Jade sounds more familiar!

jdgreen1 month ago
The Russian hacker has a video on YouTube in which he uses sting soaked in a flammable liquid wrapped around the bottle the cut it very evenly.

Haven't seen that video that I can recall can you post the URL?

Raitis (author)  jdgreen1 month ago

I have a deep sense of respect for anyone who has mastered the art of cutting bottles evenly with the fiery string method.

Quite a while ago I did a short guide through various ways of cutting glass bottles at home including overview of 4 methods: The Fiery String, handheld glass cutter, glass cutter mounted in special kit and a tile cutter. If anyone wants to get some info on those, you can find the guide here.

Maybe you can cut little dots out of the lamp so it can have a cool effect on the room. Meanwhile, you can use the glass dots for something else. Just an idea and great 'ible by the way enjoyed the nothing good to waste idea. :)
Raitis (author)  RedVelvetBows1 month ago

Any idea if I'd have to drill holes or etching dots would be enough? I feel tempted to try this, thanks for the idea!

I feel like drilling the holes would be the better idea.
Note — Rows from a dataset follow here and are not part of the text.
(** X16.  No route writes the users table; only login and logout
    change the session; and the routes that read (the lists, the
    lookups, the exports and the status of the session) leave the
    whole state as it is. *)
Theorem routes_keep_their_place w year req st :
  Routes.users (snd (Routes.handle w year req st)) = Routes.users st ∧
  (RouteProps.signs req = false →
   Routes.session (snd (Routes.handle w year req st)) = Routes.session st) ∧
  (RouteProps.reads req = true → snd (Routes.handle w year req st) = st).
Proof.
  destruct (Routes.session st) as [u|] eqn:Hs.
  - destruct req; unfold Routes.handle, Routes.requireAuth; rewrite ?Hs;
      rewrite ?RouteFacts.list_tickets_eq, ?RouteFacts.get_ticket_eq,
        ?RouteFacts.put_ticket_eq, ?RouteFacts.delete_ticket_eq,
        ?RouteFacts.list_reports_eq, ?RouteFacts.get_report_eq,
        ?RouteFacts.put_report_eq, ?RouteFacts.delete_report_eq,
        ?RouteFacts.export_tickets_eq, ?RouteFacts.export_reports_eq;
      try (by repeat split; repeat case_match).
    + unfold Routes.login.
      destruct userId as [uid|], password as [pw|]; try done.
      destruct (_ || _); [done|]. rewrite RouteFacts.getUserByUserId_eq.
      by repeat case_match.
    + unfold Routes.auth_status_route. by rewrite Hs.
    + unfold Routes.post_ticket, Routes.storage.
      destruct body as [v|]; [|done].
      by destruct (Storage.createTicket year v (Routes.db st)) as [[[t|]|] db'].
    + unfold Routes.post_report, Routes.storage.
      destruct body as [v|]; [|done].
      by destruct (Storage.createReport v (Routes.db st)) as [[[r|]|] db'].
  - destruct req; unfold Routes.handle, Routes.requireAuth; rewrite ?Hs;
      try done.
    + unfold Routes.login.
      destruct userId as [uid|], password as [pw|]; try done.
      destruct (_ || _); [done|]. rewrite RouteFacts.getUserByUserId_eq.
      by repeat case_match.
    + unfold Routes.auth_status_route. by rewrite Hs.
Qed.

Lemma routes_keep_their_place_witness :
  snd (Routes.handle Sql.case_insensitive 2025
         (Routes.ListTickets (Some "plant") None None) Samples2.signed_in)
  = Samples2.signed_in.
Proof.
  apply (routes_keep_their_place Sql.case_insensitive 2025
           (Routes.ListTickets (Some "plant") None None) Samples2.signed_in).
  reflexivity.
Defined.

(** X17.  For a logged-in user, [DELETE /api/tickets/:id] and
    [DELETE /api/reports/:id] answer 404 and change nothing when no
    row has the key; otherwise they answer 200 with success, and the
    row is gone: a lookup of the same key then answers 404 and so does
    a second delete. *)
Theorem delete_route_answers w year st id :
  is_Some (Routes.session st) →
  (Props.stored_ticket (Routes.db st) id = None →
   Routes.handle w year (Routes.DeleteTicket id) st
     = (Routes.respond 404 (Routes.error "Ticket not found"), st)) ∧
  (is_Some (Props.stored_ticket (Routes.db st) id) →
   ∃ st',
     Routes.handle w year (Routes.DeleteTicket id) st
       = (Routes.respond 200 Routes.success, st') ∧
     Routes.handle w year (Routes.GetTicket id) st'
       = (Routes.respond 404 (Routes.error "Ticket not found"), st') ∧
     Routes.handle w year (Routes.DeleteTicket id) st'
       = (Routes.respond 404 (Routes.error "Ticket not found"), st')) ∧
  (Props.stored_report (Routes.db st) id = None →
   Routes.handle w year (Routes.DeleteReport id) st
     = (Routes.respond 404 (Routes.error "Report not found"), st)) ∧
  (is_Some (Props.stored_report (Routes.db st) id) →
   ∃ st',
     Routes.handle w year (Routes.DeleteReport id) st
       = (Routes.respond 200 Routes.success, st') ∧
     Routes.handle w year (Routes.GetReport id) st'
       = (Routes.respond 404 (Routes.error "Report not found"), st') ∧
     Routes.handle w year (Routes.DeleteReport id) st'
       = (Routes.respond 404 (Routes.error "Report not found"), st')).
Proof.
  intros [u Hu].
  assert (Hafter : ∀ db', Routes.session (RouteProps.with_db st db') = Some u)
    by done.
  unfold Routes.handle, Routes.requireAuth. rewrite Hu.
  split; [|split; [|split]].
  - intros Hnone. rewrite RouteFacts.delete_ticket_eq, Hnone.
    rewrite bool_decide_eq_false_2 by (by intros [? ?]).
    rewrite (StoreFacts.without_ticket_absent _ _ Hnone).
    by rewrite RouteFacts.with_db_same.
  - intros Hsome. eexists. rewrite RouteFacts.delete_ticket_eq.
    rewrite bool_decide_eq_true_2 by done. split; [reflexivity|].
    rewrite Hafter, RouteFacts.get_ticket_eq, RouteFacts.delete_ticket_eq.
    simpl. rewrite StoreFacts.stored_ticket_without.
    rewrite bool_decide_eq_false_2 by (by intros [? ?]). split; [done|].
    f_equal. unfold RouteProps.with_db; simpl. f_equal.
    apply StoreFacts.without_ticket_absent, StoreFacts.stored_ticket_without.
  - intros Hnone. rewrite RouteFacts.delete_report_eq, Hnone.
    rewrite bool_decide_eq_false_2 by (by intros [? ?]).
    rewrite (StoreFacts.without_report_absent _ _ Hnone).
    by rewrite RouteFacts.with_db_same.
  - intros Hsome. eexists. rewrite RouteFacts.delete_report_eq.
    rewrite bool_decide_eq_true_2 by done. split; [reflexivity|].
    rewrite Hafter, RouteFacts.get_report_eq, RouteFacts.delete_report_eq.
    simpl. rewrite StoreFacts.stored_report_without.
    rewrite bool_decide_eq_false_2 by (by intros [? ?]). split; [done|].
    f_equal. unfold RouteProps.with_db; simpl. f_equal.
    apply StoreFacts.without_report_absent, StoreFacts.stored_report_without.
Qed.

Lemma delete_route_answers_witness :
  ∃ st',
    Routes.handle Sql.case_insensitive 2025 (Routes.DeleteTicket 1)
      Samples2.signed_in = (Routes.respond 200 Routes.success, st') ∧
    Routes.handle Sql.case_insensitive 2025 (Routes.GetTicket 1) st'
      = (Routes.respond 404 (Routes.error "Ticket not found"), st') ∧
    Routes.handle Sql.case_insensitive 2025 (Routes.DeleteTicket 1) st'
      = (Routes.respond 404 (Routes.error "Ticket not found"), st').
Proof.
  destruct (delete_route_answers Sql.case_insensitive 2025 Samples2.signed_in
              1%Z) as (_ & Hthere & _); [by eexists|].
  apply Hthere. by eexists.
Defined.



(** X19.  For a logged-in user and a store whose keys are below the
    counters, a POST with a valid body answers 201 with the created
    row, and a GET of the key of that row then answers 200 with the
    same row; a POST whose body the schema rejects answers 400 and
    changes nothing. *)
Theorem post_route_answers w year st :
  is_Some (Routes.session st) →
  Props.consistent (Routes.db st) →
  (∀ body,
     ∃ t st',
       Routes.handle w year (Routes.PostTicket (Routes.Valid body)) st
         = (Routes.respond 201 (Routes.ticket t), st') ∧
       Routes.handle w year (Routes.GetTicket (Schema.Ticket.id t)) st'
         = (Routes.respond 200 (Routes.ticket t), st')) ∧
  (∀ body,
     ∃ r st',
       Routes.handle w year (Routes.PostReport (Routes.Valid body)) st
         = (Routes.respond 201 (Routes.report r), st') ∧
       Routes.handle w year (Routes.GetReport (Schema.Report.id r)) st'
         = (Routes.respond 200 (Routes.report r), st')) ∧
  Routes.handle w year (Routes.PostTicket Routes.ZodError) st
    = (Routes.respond 400 (Routes.invalid "Invalid ticket data"), st) ∧
  Routes.handle w year (Routes.PostReport Routes.ZodError) st
    = (Routes.respond 400 (Routes.invalid "Invalid report data"), st).
Proof.
  intros [u Hu] [Hkt Hkr].
  assert (Hafter : ∀ db', Routes.session (RouteProps.with_db st db') = Some u)
    by done.
  unfold Routes.handle, Routes.requireAuth. rewrite Hu.
  split; [|split; [|done]].
  - intros body. eexists _, _. unfold Routes.post_ticket.
    rewrite (RouteFacts.storage_eq _ _ _ _
               (NumberFacts.createTicket_eq year body (Routes.db st) Hkt)).
    split; [reflexivity|].
    rewrite Hafter, RouteFacts.get_ticket_eq. simpl.
    by rewrite NumberFacts.stored_ticket_new.
  - intros body. eexists _, _. unfold Routes.post_report.
    rewrite (RouteFacts.storage_eq _ _ _ _
               (StoreFacts.createReport_eq body (Routes.db st) Hkr)).
    split; [reflexivity|].
    rewrite Hafter, RouteFacts.get_report_eq. simpl.
    by rewrite StoreFacts.stored_report_new.
Qed.

Lemma post_route_answers_witness :
  ∃ t st',
    Routes.handle Sql.case_insensitive 2025
      (Routes.PostTicket (Routes.Valid Samples.mill)) Samples2.signed_in
      = (Routes.respond 201 (Routes.ticket t), st') ∧
    Routes.handle Sql.case_insensitive 2025
      (Routes.GetTicket (Schema.Ticket.id t)) st'
      = (Routes.respond 200 (Routes.ticket t), st').
Proof.
  destruct (post_route_answers Sql.case_insensitive 2025 Samples2.signed_in)
    as (Hpost & _); [by eexists | split; repeat constructor |].
  apply Hpost.
Defined.

(** X20.  For a logged-in user the export routes answer 200 with the
    two download headers and with every stored row, newest date first:
    the very list that the list routes return when no query value is
    given. *)
Theorem export_routes_list_everything w year st :
  is_Some (Routes.session st) →
  (∃ l,
     Routes.handle w year Routes.ExportTickets st
       = ({| Routes.status := 200;
             Routes.headers := Routes.excel_headers "tickets.xlsx";
             Routes.body := Routes.ticket_list l |}, st) ∧
     Routes.handle w year (Routes.ListTickets None None None) st
       = (Routes.respond 200 (Routes.ticket_list l), st) ∧
     l ≡ₚ Storage.rows (Storage.tickets (Routes.db st)) ∧
     StronglySorted (Sql.desc Schema.Ticket.date) l) ∧
  (∃ l,
     Routes.handle w year Routes.ExportReports st
       = ({| Routes.status := 200;
             Routes.headers := Routes.excel_headers "reports.xlsx";
             Routes.body := Routes.report_list l |}, st) ∧
     Routes.handle w year (Routes.ListReports None None None) st
       = (Routes.respond 200 (Routes.report_list l), st) ∧
     l ≡ₚ Storage.rows (Storage.reports (Routes.db st)) ∧
     StronglySorted (Sql.desc Schema.Report.date) l).
Proof.
  intros [u Hu]. unfold Routes.handle, Routes.requireAuth. rewrite Hu.
  split; eexists.
  - split; [apply RouteFacts.export_tickets_eq|].
    split; [apply RouteFacts.list_tickets_eq|].
    split; [apply merge_sort_Permutation|].
    apply StronglySorted_merge_sort; apply _.
  - split; [apply RouteFacts.export_reports_eq|].
    split; [apply RouteFacts.list_reports_eq|].
    split; [apply merge_sort_Permutation|].
    apply StronglySorted_merge_sort; apply _.
Qed.

Lemma export_routes_list_everything_witness :
  ∃ l,
    Routes.handle Sql.case_insensitive 2025 Routes.ExportTickets
      Samples2.signed_in
      = ({| Routes.status := 200;
            Routes.headers := Routes.excel_headers "tickets.xlsx";
            Routes.body := Routes.ticket_list l |}, Samples2.signed_in) ∧
    l ≡ₚ Storage.rows (Storage.tickets Samples.one_ticket).
Proof.
  destruct (proj1 (export_routes_list_everything Sql.case_insensitive 2025
                     Samples2.signed_in ltac:(by eexists)))
    as (l & Hrun & _ & Hperm & _).
  by exists l.
Defined.

Module LoginFacts.
Import Schema Storage Users Routes RouteProps.

(** What the login route does, case by case. *)
Lemma login_eq w userId password st :
  login w userId password st =
    match userId, password with
    | Some uid, Some pw =>
        if String.eqb uid EmptyString || String.eqb pw EmptyString then
          (respond 400 (error "User ID and password are required"), st)
        else
          match account w uid st with
          | Some user =>
              if String.eqb (User.password user) pw
              then (respond 200 (logged_in (entry user)),
                    signed_in_as st (entry user))
              else (respond 401 (error "Invalid credentials"), st)
          | None => (respond 401 (error "Invalid credentials"), st)
          end
    | _, _ => (respond 400 (error "User ID and password are required"), st)
    end.
Proof.
  unfold login. destruct userId as [uid|], password as [pw|]; try done.
  destruct (_ || _); [done|]. rewrite RouteFacts.getUserByUserId_eq.
  destruct st as [us d se]. by repeat case_match.
Qed.

Lemma account_new w st user :
  (∀ u, u ∈ rows (users st) →
        Sql.weights w (User.userId u) ≠ Sql.weights w (InsertUser.userId user)) →
  account w (InsertUser.userId user)
    {| users := {| rows := rows (users st)
                           ++ [user_values (auto_increment (users st)) user];
                   auto_increment := auto_increment (users st) + 1 |};
       db := db st; session := session st |}
  = Some (user_values (auto_increment (users st)) user).
Proof.
  intros Hfree. unfold account; simpl. rewrite filter_app.
  assert (filter (λ u, Sql.weights w (User.userId u)
                       = Sql.weights w (InsertUser.userId user))
            (rows (users st)) = []) as ->.
  { induction (rows (users st)) as [|u l IH]; [done|].
    rewrite filter_cons_False.
    - apply IH. intros x Hx. apply Hfree, elem_of_cons. by right.
    - apply Hfree, elem_of_cons. by left. }
  by rewrite filter_cons_True.
Qed.

End LoginFacts.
Then again, I have never done projects like that so my opinion might not be the best. :)
*gone to waste I mean.
sjohns31 month ago
I haven't tried cutting glass before but i have carved green stone which is similar the trick to cutting and grinding with diamond wheels and discs is to have the cut constantly cooled by running water it's also safer to use the dremel with the flexible extension or an air powered rotary tool when doing this :)
Raitis (author)  sjohns31 month ago

Yeah, definitely, any kind of heavier grinding or cutting with diamond abrasives requires cooling. What is that green stone? Do you have any pictures by chance, I'm curious. :)

baecker031 month ago
might be better off etching the glass, might look more professional as well.
Raitis (author)  baecker031 month ago

Are you talking about etching the rim? If so at which point would you do that, since I doubt that the sharp rim would smooth out if doing so right after cutting.